Dataset extract:
Definition between (lo hi c : Z) : bool := (lo <=? c) && (c <=? hi).

(** The classes of the regular expressions: [\d], [[0-9a-fA-F]] and [\w]. *)
Definition is_digit (c : Z) : bool := between 48 57 c.
Definition is_hex (c : Z) : bool := is_digit c || between 65 70 c || between 97 102 c.
Definition is_word (c : Z) : bool :=
  is_digit c || between 65 90 c || between 97 122 c || (c =? 95).

Definition SLASH : Z := 47.
Definition STAR : Z := 42.
Definition QUESTION : Z := 63.

(** ** Sanitizing *)

Definition isPlainPathByte (c : Z) : bool :=
  if between 97 122 c || between 65 90 c || between 48 57 c then true
  else (c =? 47) || (c =? 46) || (c =? 95) || (c =? 45) || (c =? 43) || (c =? 32).

Definition deletedSuffix : list Z := bytes " (deleted)".

(** The base and the marker of a path: the loop over the two markers, of which
    the later one wins. *)
Definition cut_marker (filePath : list Z) : list Z * list Z :=
  fold_left (λ acc marker,
      match CutSuffix filePath marker with
      | Some trimmed => (trimmed, marker)
      | None => acc
      end)
    [deletedSuffix; deletedSuffix ++ bytes "/"] (filePath, []).

Definition sanitize_byte (c : Z) : Z := if isPlainPathByte c then c else QUESTION.

Definition sanitizeFilePath (filePath : list Z) : list Z :=
  let '(base, suffix) := cut_marker filePath in map sanitize_byte base ++ suffix.

(** ** Regular expressions *)

(** A regular expression is the function that gives the length of its match at
    the start of a string; all expressions of the source have at most one. *)
Definition matcher : Type := list Z → option nat.

(** The length of the longest prefix of bytes of a class. *)
Fixpoint span (f : Z → bool) (s : list Z) : nat :=
  match s with
  | c :: s => if f c then S (span f s) else O
  | [] => O
  end.

(** [f{min,}]: the expression is greedy. *)
Definition m_run (f : Z → bool) (min : nat) : matcher := λ s,
  if (min <=? span f s)%nat then Some (span f s) else None.

(** [f{n}]. *)
Definition m_times (f : Z → bool) (n : nat) : matcher := λ s,
  if (n <=? span f s)%nat then Some n else None.

Definition m_lit (l : list Z) : matcher := λ s,
  if HasPrefix s l then Some (length l) else None.

(** One expression after the other. *)
Definition m_seq (m1 m2 : matcher) : matcher := λ s,
  match m1 s with
  | Some n => match m2 (drop n s) with Some k => Some (n + k)%nat | None => None end
  | None => None
  end.

(** [ReplaceAllString] of an expression that starts with [^]: only a match at
    the start counts. *)
Definition replace_start (m : matcher) (repl s : list Z) : list Z :=
  match m s with Some n => repl ++ drop n s | None => s end.

(** [ReplaceAllString] of another one: the leftmost matches that do not
    overlap; [skip] bytes belong to the match before. *)
Fixpoint replace_all (m : matcher) (repl : list Z) (skip : nat) (s : list Z) : list Z :=
  match s with
  | [] => []
  | c :: t =>
      match skip with
      | S k => replace_all m repl k t
      | O =>
          match m s with
          | Some (S k) => repl ++ replace_all m repl k t
          | _ => c :: replace_all m repl O t
          end
      end
  end.

Definition ReplaceAllString (m : matcher) (s repl : list Z) : list Z := replace_all m repl 0 s.

(** ** The variance *)

Definition PID : list Z := bytes "@{pid}".
Definition TID : list Z := bytes "@{tid}".
Definition overlay : list Z := bytes "/var/lib/containers/storage/overlay".

Definition reDirectPathWithPid : matcher :=
  m_seq (m_lit (bytes "/")) (m_seq (m_run is_digit 1) (m_lit (bytes "/"))).
Definition reDirectPathWithTid : matcher :=
  m_seq (m_lit (bytes "/@{pid}/task/")) (m_seq (m_run is_digit 1) (m_lit (bytes "/"))).
Definition rePathWithPid : matcher :=
  m_seq (m_lit (bytes "/proc/")) (m_seq (m_run is_digit 1) (m_lit (bytes "/"))).
Definition rePathWithTid : matcher :=
  m_seq (m_lit (bytes "/proc/@{pid}/task/")) (m_seq (m_run is_digit 1) (m_lit (bytes "/"))).
Definition rePathWithCid : matcher :=
  m_seq (m_lit (bytes "/var/lib/containers/storage/overlay/"))
    (m_seq (m_run is_word 1) (m_lit (bytes "/"))).
Definition reUUID : matcher :=
  m_seq (m_times is_hex 8) (m_seq (m_lit (bytes "-"))
  (m_seq (m_times is_hex 4) (m_seq (m_lit (bytes "-"))
  (m_seq (m_times is_hex 4) (m_seq (m_lit (bytes "-"))
  (m_seq (m_times is_hex 4) (m_seq (m_lit (bytes "-")) (m_times is_hex 12)))))))).
Definition reHash : matcher := m_run is_hex 32.
Definition reDigitSequence : matcher := m_run is_digit 6.

Definition ReplaceVarianceInFilePath (filePath : list Z) : list Z :=
  let filePath := replace_start reDirectPathWithPid (bytes "/@{pid}/") filePath in
  let filePath := replace_start reDirectPathWithTid (bytes "/@{pid}/task/@{tid}/") filePath in
  let filePath := replace_start rePathWithPid (bytes "/proc/@{pid}/") filePath in
  let filePath := replace_start rePathWithTid (bytes "/proc/@{pid}/task/@{tid}/") filePath in
  let filePath := ReplaceAllString rePathWithCid filePath
    (bytes "/var/lib/containers/storage/overlay/*/") in
  let filePath := ReplaceAllString reUUID filePath (bytes "*") in
  let filePath := ReplaceAllString reHash filePath (bytes "*") in
  let filePath := ReplaceAllString reDigitSequence filePath (bytes "*") in
  if HasPrefix filePath (bytes "/sys/devices/") then bytes "/sys/devices/**" else filePath.
(* ===== verification/Dirs.v ===== *)
(** * Directories

    The functions of [path/filepath] the profile is built with, and what the
    rule for any file of a directory covers ([any_in_covers]). *)
From S2P Require Import Prelude Paths.
Import String.StringSyntax.
#[local] Open Scope string_scope.
#[local] Open Scope list_scope.
#[local] Open Scope Z_scope.

(** ** [path/filepath] *)

(** The parts of a path between slashes. *)
Fixpoint split_slash (s : list Z) : list (list Z) :=
  match s with
  | [] => [[]]
  | c :: s =>
      if c =? SLASH then [] :: split_slash s
      else match split_slash s with
           | w :: ws => (c :: w) :: ws
           | [] => [[c]]
           end
  end.

(** One element of the path of [filepath.Clean]; [out] are the elements before
    it, the last one first. *)
Definition clean_step (rooted : bool) (out : list (list Z)) (w : list Z) : list (list Z) :=
  if bool_decide (w = []) then out
  else if bool_decide (w = bytes ".") then out
  else if bool_decide (w = bytes "..") then
    match out with
    | top :: rest => if bool_decide (top = bytes "..") then w :: out else rest
    | [] => if rooted then [] else [w]
    end
  else w :: out.

Definition join_slash (ws : list (list Z)) : list Z :=
  match ws with
  | [] => []
  | w :: ws => w ++ concat (map (cons SLASH) ws)
  end.

Definition Clean (path : list Z) : list Z :=
  let rooted := HasPrefix path (bytes "/") in
  let out := rev (fold_left (clean_step rooted) (split_slash path) []) in
  if rooted then SLASH :: join_slash out
  else if bool_decide (out = []) then bytes "." else join_slash out.

(** The part of a path up to its last slash, with it. *)
Fixpoint upto_last_slash (s : list Z) : list Z :=
  match s with
  | [] => []
  | c :: s =>
      match upto_last_slash s with
      | [] => if c =? SLASH then [c] else []
      | p => c :: p
      end
  end.

(** [filepath.Dir] and [filepath.Join] of a directory and [*]. *)
Definition Dir (path : list Z) : list Z := Clean (upto_last_slash path).
Definition any_in (dir : list Z) : list Z := Clean (dir ++ [SLASH] ++ bytes "*").

(** The two rules the profile can have in the place of a path: the path, or any
    file of its directory.  The second one need not cover the path. *)
Definition stands_for (r p : list Z) : Prop := r = p ∨ r = any_in (Dir p).

(** ** Components of a path *)

Definition no_slash (w : list Z) : Prop := Forall (λ c, c ≠ SLASH) w.

(** The path with these components. *)
Definition abs (ws : list (list Z)) : list Z := concat (map (cons SLASH) ws).

Lemma abs_app a b : abs (a ++ b) = abs a ++ abs b.
Proof. unfold abs. by rewrite map_app, concat_app. Qed.

Lemma split_no_slash w s h t :
  no_slash w → split_slash s = h :: t → split_slash (w ++ s) = (w ++ h) :: t.
Proof.
  intros Hw Hs. induction Hw as [|c w Hc Hw IH]; [done|]. cbn [app split_slash].
  destruct (Z.eqb_spec c SLASH); [done|]. by rewrite IH.
Qed.

Lemma split_cons s : ∃ h t, split_slash s = h :: t ∧ no_slash h ∧ s = h ++ abs t ∧ Forall no_slash t.
Proof.
  induction s as [|c s (h & t & E & Hh & Hs & Ht)]; [by exists [], []; repeat constructor|].
  cbn [split_slash].
  destruct (Z.eqb_spec c SLASH) as [->|Hc].
  - exists [], (h :: t). split; [by rewrite E|]. split; [constructor|].
    split; [by rewrite Hs at 1|by constructor].
  - rewrite E. exists (c :: h), t. split; [done|]. split; [by constructor|].
    split; [by rewrite Hs at 1|done].
Qed.

Lemma split_abs ws : Forall no_slash ws → split_slash (abs ws) = [] :: ws.
Proof.
  induction 1 as [|w ws Hw _ IH]; [done|].
  change (split_slash (abs (w :: ws))) with ([] :: split_slash (w ++ abs ws)).
  by rewrite (split_no_slash w (abs ws) [] ws Hw IH), app_nil_r.
Qed.

(** ** Rules and components *)

Section components.
Context {T : Tunables} {TOk : TunablesOk}.

Lemma gmatch_app g h s t : gmatch g s → gmatch h t → gmatch (g ++ h) (s ++ t).
Proof.
  intros Hg Ht. induction Hg; cbn [app]; rewrite <- ?app_assoc; auto using gmatch.
Qed.

(** A slash in a rule is one in the path, so the components match. *)
Lemma gmatch_components g s : gmatch g s → Forall2 gmatch (split_slash g) (split_slash s).
Proof.
  induction 1 as [|c g s Hc Hg IH|c g s Hc Hg IH|w g s Hw Hs Hg IH|v w g s Hv Hw Hg IH].
  - by repeat constructor.
  - cbn [split_slash]. destruct (Z.eqb_spec c SLASH); [by constructor; [constructor|]|].
    by destruct IH; repeat constructor.
  - cbn [split_slash]. change (QUESTION =? SLASH) with false. cbv iota.
    destruct (Z.eqb_spec c SLASH); [done|]. destruct IH; repeat constructor; try done.
  - destruct (split_cons s) as (h & t & Es & _). rewrite (split_no_slash w s h t Hs Es).
    cbn [split_slash]. change (STAR =? SLASH) with false. cbv iota. rewrite Es in IH.
    inversion IH as [|h' ? t' ? Hh Ht Eh]; subst. constructor; [by apply gm_star|done].
  - destruct (split_cons s) as (h & t & Es & _).
    assert (no_slash w) as Hnw.
    { eapply Forall_impl; [by apply pid_value_digits|]. eauto with ebpf. }
    assert (no_slash v) as Hnv by (destruct Hv as [-> | ->]; by repeat constructor).
    destruct (split_cons g) as (h' & t' & Eg & _).
    rewrite (split_no_slash w s h t Hnw Es), (split_no_slash v g h' t' Hnv Eg).
    rewrite Es, Eg in IH. apply Forall2_cons in IH as [Hh Ht]. constructor; [by constructor|done].
Qed.

Lemma gmatch_abs gs ss : Forall2 gmatch gs ss → gmatch (abs gs) (abs ss).
Proof.
  induction 1 as [|g s gs ss Hg _ IH]; [constructor|].
  change (abs (g :: gs)) with (SLASH :: g ++ abs gs). change (abs (s :: ss)) with (SLASH :: s ++ abs ss).
  constructor; [done|]. by apply gmatch_app.
Qed.

Lemma gmatch_nil_l t : gmatch [] t → t = [].
Proof.
  remember [] as g eqn:Hg. intros Ht. destruct Ht as [| | | |v w g s Hv _ _]; try done.
  by destruct Hv as [-> | ->].
Qed.

(** A component that is the name of a file. *)
Definition proper (w : list Z) : bool :=
  negb (bool_decide (w = []) || bool_decide (w = bytes ".") || bool_decide (w = bytes "..")).

Lemma proper_spec w : proper w = true ↔ w ≠ [] ∧ w ≠ bytes "." ∧ w ≠ bytes "..".
Proof. unfold proper. rewrite negb_true_iff, !orb_false_iff, !bool_decide_eq_false. tauto. Qed.

Lemma gmatch_proper g w : gmatch g w → proper w = true → proper g = true.
Proof.
  rewrite !proper_spec. intros Hm (H1 & H2 & H3).
  assert (∀ x, Forall (λ c, isPlainPathByte c = true) x → g = x → w = x) as Hx.
  { intros x Hx ->. rewrite <- (app_nil_r x) in Hm. apply gmatch_plain in Hm as (t & -> & Ht); [|done].
    apply gmatch_nil_l in Ht as ->. by rewrite app_nil_r. }
  split_and!; intros Hg; (apply Hx in Hg; [congruence|by repeat constructor]).
Qed.

End components.

(** ** Clean paths *)

Lemma clean_proper rooted ws out :
  Forall (λ w, proper w = true) ws → fold_left (clean_step rooted) ws out = rev ws ++ out.
Proof.
  intros Hws. revert out. induction Hws as [|w ws Hw _ IH]; intros out; [done|].
  cbn [fold_left rev]. rewrite IH, <- app_assoc. f_equal. unfold clean_step.
  apply proper_spec in Hw as (H1 & H2 & H3). by rewrite !bool_decide_eq_false_2.
Qed.

Lemma join_abs ws : SLASH :: join_slash ws = if bool_decide (ws = []) then [SLASH] else abs ws.
Proof. by destruct ws. Qed.

Lemma upto_abs ws l : no_slash l → upto_last_slash (abs ws ++ SLASH :: l) = abs ws ++ [SLASH].
Proof.
  intros Hl. assert (upto_last_slash l = []) as E.
  { induction Hl as [|c l Hc _ IH]; [done|]. cbn. rewrite IH. by destruct (Z.eqb_spec c SLASH). }
  assert (∀ p, upto_last_slash (p ++ [SLASH] ++ l) = p ++ [SLASH]) as H; [|apply H].
  induction p as [|c p IH]; cbn [app upto_last_slash] in *; [by rewrite E|].
  rewrite IH. by destruct p.
Qed.

Lemma split_abs_slash ws : Forall no_slash ws → split_slash (abs ws ++ [SLASH]) = [] :: ws ++ [[]].
Proof.
  intros Hws. rewrite <- (split_abs (ws ++ [[]])); [by rewrite abs_app|].
  apply Forall_app. by split; repeat constructor.
Qed.

Lemma Clean_split p ws :
  HasPrefix p (bytes "/") = true → split_slash p = [] :: ws →
  Clean p = SLASH :: join_slash (rev (fold_left (clean_step true) ws [])).
Proof. intros Hp Hs. unfold Clean. by rewrite Hp, Hs. Qed.

(** The directory of a file, and the rule for its files. *)
Lemma Dir_abs ws l :
  Forall (λ w, proper w = true) ws → Forall no_slash ws → no_slash l →
  Dir (abs (ws ++ [l])) = SLASH :: join_slash ws.
Proof.
  intros Hp Hn Hl. unfold Dir. rewrite abs_app. cbn [abs map concat]. rewrite app_nil_r, upto_abs by done.
  erewrite Clean_split; [| |by apply split_abs_slash]; [|by destruct ws; [|apply HasPrefix_slash]].
  rewrite fold_left_app, (clean_proper true ws) by done. cbn. by rewrite app_nil_r, rev_involutive.
Qed.

Lemma any_in_abs ws :
  Forall (λ w, proper w = true) ws → Forall no_slash ws →
  any_in (SLASH :: join_slash ws) = abs (ws ++ [bytes "*"]).
Proof.
  intros Hp Hn. unfold any_in. rewrite join_abs. case_bool_decide as Hws; [by subst|].
  replace (abs ws ++ [SLASH] ++ bytes "*") with (abs (ws ++ [bytes "*"])) by (by rewrite abs_app).
  erewrite Clean_split; [| |apply split_abs]; [|by destruct ws; [|apply HasPrefix_slash]|].
  - rewrite clean_proper, app_nil_r, rev_involutive, join_abs.
    + by rewrite bool_decide_eq_false_2 by (by destruct ws).
    + apply Forall_app. by repeat constructor.
  - apply Forall_app. split; [done|]. by repeat constructor.
Qed.

(** An absolute path of a file, as the kernel reports it. *)
Definition clean_file (s : list Z) : bool :=
  match split_slash s with
  | [] :: (_ :: _) as ss => forallb proper ss
  | _ => false
  end.

Lemma clean_file_spec s :
  clean_file s = true ↔
  ∃ ws w, s = abs (ws ++ [w]) ∧ Forall (λ w, proper w = true) (ws ++ [w]) ∧ Forall no_slash (ws ++ [w]).
Proof.
  unfold clean_file. destruct (split_cons s) as (h & t & Es & _ & Hs & Hn). rewrite Es.
  split.
  - destruct h as [|? ?]; [|done]. destruct t as [|w ws] eqn:Et; [done|]. rewrite <- Et in *. intros Hp.
    destruct t as [|w' t _] using rev_ind; [done|]. exists t, w'. split; [done|]. split; [|done].
    apply Forall_forall. intros x Hx. rewrite forallb_forall in Hp. by apply Hp, list_elem_of_In.
  - intros (ws & w & -> & Hp & Hn'). rewrite split_abs in Es by done. injection Es as <- <-.
    destruct (ws ++ [w]) as [|x l] eqn:E; [by destruct ws|]. apply forallb_forall. intros y Hy.
    rewrite Forall_forall in Hp. by apply Hp, list_elem_of_In.
Qed.

Section covers.
Context {T : Tunables} {TOk : TunablesOk}.

(** A rule covers a path of the profile if it covers all the path stands for. *)
Definition covers (r p : list Z) : Prop := ∀ s, gmatch p s → gmatch r s.

Lemma gmatch_clean p s : gmatch p s → clean_file s = true → clean_file p = true.
Proof.
  intros Hm (ws & w & -> & Hp & Hn)%clean_file_spec. apply gmatch_components in Hm.
  rewrite split_abs in Hm by done. destruct (split_cons p) as (h & t & Ep & _ & Hs & Hn').
  rewrite Ep in Hm. apply Forall2_cons in Hm as [Hh Hm]. apply gmatch_nil in Hh as ->.
  apply clean_file_spec. apply Forall2_app_inv_r in Hm as (gs & gl & Hgs & Hgl & ->).
  apply Forall2_cons_inv_r in Hgl as (g & ? & Hg & Hnil & ->). apply Forall2_nil_inv_r in Hnil as ->.
  exists gs, g. split; [done|]. split; [|done]. eapply (Forall2_Forall_l gmatch);
    [by apply Forall2_app; [exact Hgs|constructor; [exact Hg|constructor]]|].
  eapply Forall_impl; [exact Hp|]. intros y Hy x Hx. by eapply gmatch_proper.
Qed.

(** The rule for any file of a directory covers each of its files. *)
Lemma any_in_covers p : clean_file p = true → covers (any_in (Dir p)) p.
Proof.
  intros (gs & g & -> & Hp & Hn)%clean_file_spec s Hm. apply gmatch_components in Hm.
  rewrite split_abs in Hm by done. destruct (split_cons s) as (h & t & Es & _ & -> & Hn').
  rewrite Es in Hm. apply Forall2_cons in Hm as [Hh Hm]. apply gmatch_nil_l in Hh as ->. cbn [app].
  apply Forall2_app_inv_l in Hm as (ss & sl & Hgs & Hgl & ->).
  apply Forall2_cons_inv_l in Hgl as (w & ? & Hg & Hnil & ->). apply Forall2_nil_inv_l in Hnil as ->.
  apply Forall_app in Hp as [Hpt Hpw], Hn as [Hnt Hnw], Hn' as [Hns Hnsl].
  apply Forall_cons in Hpw as [Hpw _], Hnw as [Hnw _], Hnsl as [Hnsl _].
  rewrite Dir_abs, any_in_abs by done. apply gmatch_abs.
  apply Forall2_app; [done|]. constructor; [|constructor].
  change (bytes "*") with [STAR]. rewrite <- (app_nil_r w). apply gm_star; [|done|constructor].
  intros ->. apply gmatch_nil in Hg as ->. done.
Qed.

Lemma stands_for_covers r p :
  stands_for r p → clean_file p = true ∨ r ≠ any_in (Dir p) → covers r p.
Proof. intros [-> | ->] Hr; [by intros s|]. destruct Hr; [by apply any_in_covers|done]. Qed.
End covers.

Task prompt: Lines of the material in which the word "rooted" occurs are to be copied out.

Result for this exercise:
Definition clean_step (rooted : bool) (out : list (list Z)) (w : list Z) : list (list Z) :=
    | [] => if rooted then [] else [w]
  let rooted := HasPrefix path (bytes "/") in
  let out := rev (fold_left (clean_step rooted) (split_slash path) []) in
  if rooted then SLASH :: join_slash out
Lemma clean_proper rooted ws out :
  Forall (λ w, proper w = true) ws → fold_left (clean_step rooted) ws out = rev ws ++ out.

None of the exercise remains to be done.